[Exercise objective] Copy every line of the records that includes the word "true".

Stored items

━━━━━━━━━━━━━━━━━━━━━━━━━━━━━━

(** [m * 2^e] is the double the ratio rounds to: a nearest one, the even
    one of two, and not the least of its binade when the ratio is nearer
    to the double below it. *)
Definition rounded (p q m e : Z) : Prop :=
  canonical m e ∧ nearest p q m e
  ∧ (m = 2 ^ 52 → emin < e → 4 * (m * den q e - num p e) ≤ den q e).

(** Ratios and doubles as rationals. *)
Definition ratio (p q : Z) : Q := p # Z.to_pos q.
Definition F2Q (m e : Z) : Q := ratio (m * 2 ^ Z.max 0 e) (2 ^ Z.max 0 (- e)).

(** The unit in the last place of a double of exponent [e]. *)
Definition ulp (e : Z) : Q := F2Q 1 e.

(** The least magnitude that rounds to an infinity: [2^1024 - 2^970]. *)
Definition overflow_threshold : Q := F2Q (2 ^ 54 - 1) (emax - 1).

(** [m * 2^e] is the double nearest to [x]: no double is nearer, and when
    another is as near, this is the one with the even significand. *)
Definition nearest_double (x : Q) (m e : Z) : Prop :=
  canonical m e ∧
  ∀ m' e', canonical m' e' →
    (Qabs (x - F2Q m e) <= Qabs (x - F2Q m' e'))%Q
    ∧ ((Qabs (x - F2Q m e) == Qabs (x - F2Q m' e'))%Q →
       (m', e') = (m, e) ∨ Z.even m = true).

(** The same rounding by the Standard Library's specification of IEEE 754
    division, on two integers that are taken as exact. *)
Definition to_spec_float (x : JsNumber) : spec_float :=
  match x with
  | js_NaN => S754_nan
  | js_Infinity s => S754_infinity s
  | js_finite s (Zpos m) e => S754_finite s m e
  | js_finite s _ _ => S754_zero s
  end.

Definition ieee_div (p q : positive) : spec_float :=
  SFdiv 53 1024 (S754_finite false p 0) (S754_finite false q 0).

Definition spec_float_eqb (x y : spec_float) : bool :=
  match x, y with
  | S754_zero a, S754_zero b => bool_decide (a = b)
  | S754_infinity a, S754_infinity b => bool_decide (a = b)
  | S754_nan, S754_nan => true
  | S754_finite a m e, S754_finite b m' e' =>
      bool_decide (a = b) && (m =? m')%positive && (e =? e')
  | _, _ => false
  end.

(** Ratios around the places where the rounding changes: ties, the carry
    into the next binade, the least doubles, the overflow threshold, and
    decimals that are not doubles. *)
Definition ratio_samples : list (positive * positive) :=
  [(1, 10); (1, 3); (2, 3); (1, 1); (3, 1); (25, 2); (1, 10 ^ 400);
   (10 ^ 400, 1); (5, 10 ^ 324); (25, 10 ^ 325); (24, 10 ^ 325);
   (2 ^ 1024 - 2 ^ 970, 1); (2 ^ 1024 - 2 ^ 970 - 1, 1);
   (2 ^ 1025 - 2 ^ 971 - 1, 2); (2 ^ 53 + 1, 1); (2 ^ 53 + 3, 1);
   (2 ^ 54 + 2, 1); (2 ^ 54 + 6, 4); (1, 2 ^ 1074); (1, 2 ^ 1075);
   (3, 2 ^ 1075); (3, 2 ^ 1076); (9007199254740993, 10 ^ 16);
   (4503599627370497, 2 ^ 1075); (2 ^ 53 - 1, 2 ^ 1075);
   (2 ^ 54 - 1, 2 ^ 1076)]%positive.

#[export] Instance canonical_dec m e : Decision (canonical m e).
Proof. unfold canonical. apply _. Defined.

#[export] Instance Number_ok_dec x : Decision (Number_ok x).
Proof. destruct x; simpl; apply _. Defined.

(** * The rounding against the standard library *)

Example round_ratio_ieee :
  forallb (λ pq, spec_float_eqb
                   (to_spec_float (RoundMVResult false (Zpos pq.1) (Zpos pq.2)))
                   (ieee_div pq.1 pq.2)) ratio_samples = true.
Proof. vm_compute. reflexivity. Qed.

Example round_ratio_tenth : round_ratio 1 10 = Some (7205759403792794, -56).
Proof. vm_compute. reflexivity. Qed.

Example round_ratio_tie_even : round_ratio (2 ^ 53 + 1) 1 = Some (2 ^ 52, 1).
Proof. vm_compute. reflexivity. Qed.

Example round_ratio_least : round_ratio 1 (2 ^ 1074) = Some (1, emin).
Proof. vm_compute. reflexivity. Qed.

Example round_ratio_underflow : round_ratio 1 (2 ^ 1075) = Some (0, emin).
Proof. vm_compute. reflexivity. Qed.

Example round_ratio_overflows : round_ratio (10 ^ 999) 1 = None.
Proof. vm_compute. reflexivity. Qed.

(** * Division rounded to nearest *)

Lemma rne_div_spec a b :
  0 < b →
  Z.abs (2 * a - 2 * rne_div a b * b) ≤ b
  ∧ (Z.abs (2 * a - 2 * rne_div a b * b) = b → Z.even (rne_div a b) = true).
Proof.
  intros Hb. unfold rne_div.
  destruct (Z.odd (a / b)) eqn:Ho.
  - assert (Z.even (a / b + 1) = true) as He.
    { by rewrite Z.add_1_r, Z.even_succ. }
    case_match eqn:E; [|rewrite <- Z.negb_odd, Ho]; split; try done; lia.
  - assert (Z.even (a / b) = true) as He by (by rewrite <- Z.negb_odd, Ho).
    case_match eqn:E; split; try done; lia.
Qed.

Lemma rne_div_floor a b : 0 < b → a / b ≤ rne_div a b ≤ a / b + 1.
Proof. intros Hb. unfold rne_div. case_match; lia. Qed.

Lemma rne_div_exact k b : 0 < b → rne_div (k * b) b = k.
Proof.
  intros Hb. unfold rne_div.
  rewrite Z.div_mul, Z.mod_mul by lia.
  rewrite (proj2 (Z.ltb_ge _ _)), (proj2 (Z.eqb_neq _ _)) by lia. done.
Qed.

(** * Scaling a ratio by a power of two *)

Lemma pow2_pos n : 0 ≤ n → 0 < 2 ^ n.
Proof. intros. by apply Z.pow_pos_nonneg. Qed.

Lemma num_pos p e : 0 < p → 0 < num p e.
Proof. intros. unfold num. pose proof (pow2_pos (Z.max 0 (- e))). nia. Qed.

Lemma den_pos q e : 0 < q → 0 < den q e.
Proof. intros. unfold den. pose proof (pow2_pos (Z.max 0 e)). nia. Qed.

Lemma div_ge_iff a b k : 0 < b → k ≤ a / b ↔ k * b ≤ a.
Proof. intros. split; intros; nia. Qed.

Lemma scale_shift p q e e' :
  e ≤ e' → num p e * den q e' = num p e' * den q e * 2 ^ (e' - e).
Proof.
  intros He. unfold num, den.
  assert (2 ^ Z.max 0 (- e) * 2 ^ Z.max 0 e'
          = 2 ^ Z.max 0 (- e') * 2 ^ Z.max 0 e * 2 ^ (e' - e)) as H.
  { rewrite <- !Z.pow_add_r by lia. f_equal. lia. }
  transitivity (p * q * (2 ^ Z.max 0 (- e) * 2 ^ Z.max 0 e')); [ring|].
  rewrite H. ring.
Qed.

Lemma scale_succ p q e : num p e * den q (e + 1) = 2 * num p (e + 1) * den q e.
Proof.
  rewrite (scale_shift p q e (e + 1)) by lia.
  replace (e + 1 - e) with 1 by lia. change (2 ^ 1) with 2. ring.
Qed.

Lemma pow2_ge_2 n : 0 < n → 2 ≤ 2 ^ n.
Proof. intros. change 2 with (2 ^ 1) at 1. apply Z.pow_le_mono_r; lia. Qed.

Lemma num_lt_pow p q e k :
  0 < p → 0 < q → 0 ≤ k → Z.log2 p - Z.log2 q + 1 ≤ k + e →
  num p e < 2 ^ k * den q e.
Proof.
  intros Hp Hq Hk He. unfold num, den.
  pose proof (Z.log2_spec p Hp) as [_ Hlp].
  pose proof (Z.log2_spec q Hq) as [Hlq _].
  pose proof (Z.log2_nonneg p). pose proof (Z.log2_nonneg q).
  assert (2 ^ Z.succ (Z.log2 p) * 2 ^ Z.max 0 (- e)
          ≤ 2 ^ k * 2 ^ Z.log2 q * 2 ^ Z.max 0 e) as Hpw.
  { rewrite <- !Z.pow_add_r by lia. apply Z.pow_le_mono_r; lia. }
  pose proof (pow2_pos (Z.max 0 (- e)) ltac:(lia)) as HA.
  pose proof (pow2_pos (Z.max 0 e) ltac:(lia)) as HB.
  pose proof (pow2_pos k Hk) as HK.
  eapply Z.lt_le_trans; [apply Z.mul_lt_mono_pos_r, Hlp; done|].
  etrans; [exact Hpw|]. rewrite <- !Z.mul_assoc.
  apply Z.mul_le_mono_nonneg_l; [lia|]. apply Z.mul_le_mono_nonneg_r; lia.
Qed.

Lemma num_ge_pow p q e k :
  0 < p → 0 < q → 0 ≤ k → k + e ≤ Z.log2 p - Z.log2 q - 1 →
  2 ^ k * den q e ≤ num p e.
Proof.
  intros Hp Hq Hk He. unfold num, den.
  pose proof (Z.log2_spec p Hp) as [Hlp _].
  pose proof (Z.log2_spec q Hq) as [_ Hlq].
  pose proof (Z.log2_nonneg p). pose proof (Z.log2_nonneg q).
  assert (2 ^ k * 2 ^ Z.succ (Z.log2 q) * 2 ^ Z.max 0 e
          ≤ 2 ^ Z.log2 p * 2 ^ Z.max 0 (- e)) as Hpw.
  { rewrite <- !Z.pow_add_r by lia. apply Z.pow_le_mono_r; lia. }
  pose proof (pow2_pos (Z.max 0 (- e)) ltac:(lia)) as HA.
  pose proof (pow2_pos (Z.max 0 e) ltac:(lia)) as HB.
  pose proof (pow2_pos k Hk) as HK.
  etrans; [|apply Z.mul_le_mono_nonneg_r, Hlp; lia].
  etrans; [|exact Hpw]. rewrite <- !Z.mul_assoc.
  apply Z.mul_le_mono_nonneg_l; [lia|]. apply Z.mul_le_mono_nonneg_r; lia.
Qed.

(** The exponent puts the ratio in the range of a 53-bit significand. *)
Lemma exponent_spec p q :
  0 < p → 0 < q →
  emin ≤ exponent p q
  ∧ num p (exponent p q) < 2 ^ 53 * den q (exponent p q)
  ∧ (2 ^ 52 * den q (exponent p q) ≤ num p (exponent p q)
     ∨ exponent p q = emin).
Proof.
  intros Hp Hq. unfold exponent.
  set (d := Z.log2 p - Z.log2 q - 53). set (e := Z.max emin d).
  pose proof (den_pos q e Hq) as Hd. pose proof (den_pos q (e + 1) Hq) as Hd1.
  assert (num p e < 2 ^ 54 * den q e) as Hu by (apply num_lt_pow; lia).
  destruct (Z.leb_spec (2 ^ 53) (num p e / den q e)) as [Hb|Hb].
  - apply div_ge_iff in Hb; [|done].
    pose proof (scale_succ p q e) as Hs.
    split_and!; [lia|nia|left; nia].
  - assert (num p e < 2 ^ 53 * den q e) as Hlt by nia.
    split_and!; [lia|done|].
    destruct (decide (emin ≤ d)); [left|right; lia].
    apply num_ge_pow; lia.
Qed.

Lemma nearest_rne p q e :
  0 < q → nearest p q (rne_div (num p e) (den q e)) e.
Proof. intros Hq. apply rne_div_spec. by apply den_pos. Qed.

Lemma nearest_carry p q e :
  0 < q → nearest p q (2 ^ 53) e →
  nearest p q (2 ^ 52) (e + 1)
  ∧ 4 * (2 ^ 52 * den q (e + 1) - num p (e + 1)) ≤ den q (e + 1).
Proof.
  intros Hq [Hn _]. pose proof (den_pos q e Hq). pose proof (den_pos q (e + 1) Hq).
  pose proof (scale_succ p q e) as Hs.
  assert (Z.abs (2 * num p (e + 1) - 2 * 2 ^ 52 * den q (e + 1)) * 2
          ≤ den q (e + 1)) as Hh by nia.
  split; [split|]; lia.
Qed.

━━━━━━━━━━━━━━━━━━━━━━━━━━━━━━

[Written response]
       (m', e') = (m, e) ∨ Z.even m = true).
  | S754_nan, S754_nan => true
                   (ieee_div pq.1 pq.2)) ratio_samples = true.
  ∧ (Z.abs (2 * a - 2 * rne_div a b * b) = b → Z.even (rne_div a b) = true).
  - assert (Z.even (a / b + 1) = true) as He.
  - assert (Z.even (a / b) = true) as He by (by rewrite <- Z.negb_odd, Ho).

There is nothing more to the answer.